A excepción de la reforma política de finales de los 70, las demás han sido simples ajustes electorales. Esas otras reformas han puesto la energía y el esfuerzo en los derechos de los partidos, pero no en sus obligaciones y, desde luego, han menospreciado los derechos ciudadanos.

Sin duda era importante que el voto fuera contado y contara, pero eso no bastaba ni basta. Todos los demás instrumentos de participación ciudadana -excepción hecha del acceso a la información- fueron escamoteados. Los partidos se esmeraron en elevar a los mexicanos con mayoría de edad al rango de electores, pero no de ciudadanos.

Las mil y un reformas de Estado cacareadas durante los últimos años nunca rebasaron el nivel electoral.

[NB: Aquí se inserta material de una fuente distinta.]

(** * SynthTeam agentic workflow: response parsing and the code/review loop

    A shallow embedding of the Python agents under [AgenticWorkflow/]:
    - [AI_Engineer_Agent.py]: [parse_json_response], the four pipeline
      stages and the driver [generate_ai_service] with its bounded
      generate/review loop;
    - [RequirementsAgent.py]: [analyze_requirements];
    - [DatabaseAgent.py]: [generate_schemas].

    Python values are modelled by [pyval], Python [str] by lists of Unicode
    code points, dictionaries by [gmap], exceptions by an explicit outcome
    type, and calls to the language model by a trace of calls together with
    an arbitrary response function. *)

From Stdlib Require Import ZArith NArith List String Ascii Bool Lia.
From Stdlib Require Import SpecFloat.
From stdpp Require Import base option list gmap.

Local Open Scope Z_scope.

(* ================================================================== *)
(** * Python strings                                                   *)
(* ================================================================== *)

(** A Python [str] is a sequence of Unicode code points. *)
Definition text : Type := list N.

(** The code points of an ASCII literal. *)
Definition T (s : string) : text := map N_of_ascii (list_ascii_of_string s).
Arguments T s%_string.

(** [str.isspace] on one code point: the characters [str.strip()] removes. *)
Definition is_space (c : N) : bool :=
  ((9 <=? c) && (c <=? 13))%N || ((28 <=? c) && (c <=? 32))%N
  || (c =? 133)%N || (c =? 160)%N || (c =? 5760)%N
  || ((8192 <=? c) && (c <=? 8202))%N
  || (c =? 8232)%N || (c =? 8233)%N || (c =? 8239)%N
  || (c =? 8287)%N || (c =? 12288)%N.

(** [s.lstrip()] *)
Fixpoint str_lstrip (s : text) : text :=
  match s with
  | [] => []
  | c :: s' => if is_space c then str_lstrip s' else s
  end.

(** [s.rstrip()] *)
Definition str_rstrip (s : text) : text := rev (str_lstrip (rev s)).
(* ===== verification/_CoqProject ===== *)
-Q . S2P
Prelude.v
NetIP.v
TrustFabric.v
TrustDecide.v
TrustCompile.v
TrustPolicy.v
Vuln.v
VulnProps.v
Terminal.v
TerminalRelay.v
TerminalInv.v
TerminalProps.v
TerminalLift.v
TerminalExamples.v
Canonical.v
CanonicalProps.v
RoutineKeys.v
Utf8.v
Response.v
ResponseInv.v
ResponseProps.v
Credentials.v
Window.v
Action.v
Platform.v
Encoding.v
AuthBooks.v
AuthStore.v
WebAuthn.v
Authority.v
AuthTrust.v
AuthorityProps.v
AuthorityTotp.v
AuthTrustProps.v
AuthExamples.v
Evidence.v
EvidenceInv.v
EvidenceProps.v
EvidenceChain.v
EvidenceTenants.v
EvidenceNames.v
EvidenceTerminal.v
EvidenceExamples.v
Json.v
Float64.v
Screen.v
ScreenProps.v
ScreenRelay.v
ScreenAudit.v
Jwt.v
Throttle.v
Operators.v
Devices.v
Enrolment.v
Access.v
Http.v
Gate.v
Handlers.v
EnrolHandlers.v
GateProps.v
GateExamples.v
(* ===== verification/TrustCompile.v ===== *)
(** * The compiled allow list against the decisions it stands for *)

From Stdlib Require Import Ascii String.
From S2P Require Import Prelude NetIP TrustFabric TrustDecide.
Import trustfabric.

(** ** Splitting a prefix *)

Lemma prefix_ok_valid p : prefix_ok p -> IsValid p = true.
Proof. intros [H _]. apply Z.leb_le. lia. Qed.

(** The address with one more bit set, as [halves] computes it on bytes. *)
Lemma halves_hi_val a n :
  addr_ok a -> (BitLen a = 32 \/ BitLen a = 128) -> 0 <= n < BitLen a ->
  AddrFromSlice (alter (fun x => Z.lor x (Z.shiftr 128 (n mod 8))) (Z.to_nat (n / 8)) (AsSlice a))
  = match a with
    | V4 v => V4 (Z.lor v (2 ^ (31 - n)))
    | V6 v _ => V6 (Z.lor v (2 ^ (127 - n))) EmptyString
    | AddrZero => AddrZero
    end.
Proof.
  intros Ha Hlen Hn. unfold addr_ok in Ha.
  assert (Z.shiftr 128 (n mod 8) = 2 ^ (7 - n mod 8)) as Hm.
  { pose proof (Z.mod_pos_bound n 8). rewrite Z.shiftr_div_pow2 by lia.
    change 128 with (2 ^ 7). by rewrite Z.pow_sub_r by lia. }
  pose proof (Z.mod_pos_bound n 8) as Hb. pose proof (Z.div_mod n 8) as Hd.
  assert (0 <= n / 8) by (apply Z.div_pos; lia).
  assert (n / 8 < BitLen a / 8).
  { apply Z.div_lt_upper_bound; [lia|]. destruct Hlen as [E|E]; rewrite E in Hn |- *; change (n < 8 * 4) || change (n < 8 * 16); lia. }
  assert (forall m : nat, (Z.to_nat (n / 8) < m)%nat -> Z.of_nat m = BitLen a / 8 ->
    from_be (alter (fun x => Z.lor x (Z.shiftr 128 (n mod 8))) (Z.to_nat (n / 8)) (bytes_be m (addr_val a)))
    = Z.lor (addr_val a) (2 ^ (BitLen a - 1 - n))) as Hgen.
  { intros m Hlt Hm'. rewrite from_be_alter_lor by (by rewrite length_bytes_be).
    rewrite from_bytes_be, length_bytes_be.
    assert (8 * Z.of_nat m = BitLen a) as H8.
    { rewrite Hm'. by destruct Hlen as [-> | ->]. }
    rewrite H8, Z.mod_small by done. f_equal. rewrite Hm, Z.shiftl_mul_pow2 by lia.
    rewrite <- Z.pow_add_r by lia. f_equal. lia. }
  unfold AddrFromSlice, AsSlice. rewrite length_alter, length_bytes_be.
  destruct a as [|v|v z]; cbn [BitLen addr_val] in *; [lia|..].
  - change (Z.to_nat (32 / 8)) with 4%nat. rewrite (Hgen 4%nat); [done|lia|done].
  - change (Z.to_nat (128 / 8)) with 16%nat. rewrite (Hgen 16%nat); [done|lia|done].
Qed.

Abordaron, como de si abalanzarse sobre un botín se tratara, las reglas para repartir el poder entre los partidos; y despreciaron, como si de residuos tóxicos se tratara, las reglas para rendir cuentas a la ciudadanía sobre el ejercicio de ese poder. Más de dos décadas se ocuparon en ajustar el porcentaje para el registro de los partidos, en aumentar sus prerrogativas, en integrar los órganos regulatorios, en normar su propaganda... pero siempre se dejó para otra ocasión ampliar la participación ciudadana.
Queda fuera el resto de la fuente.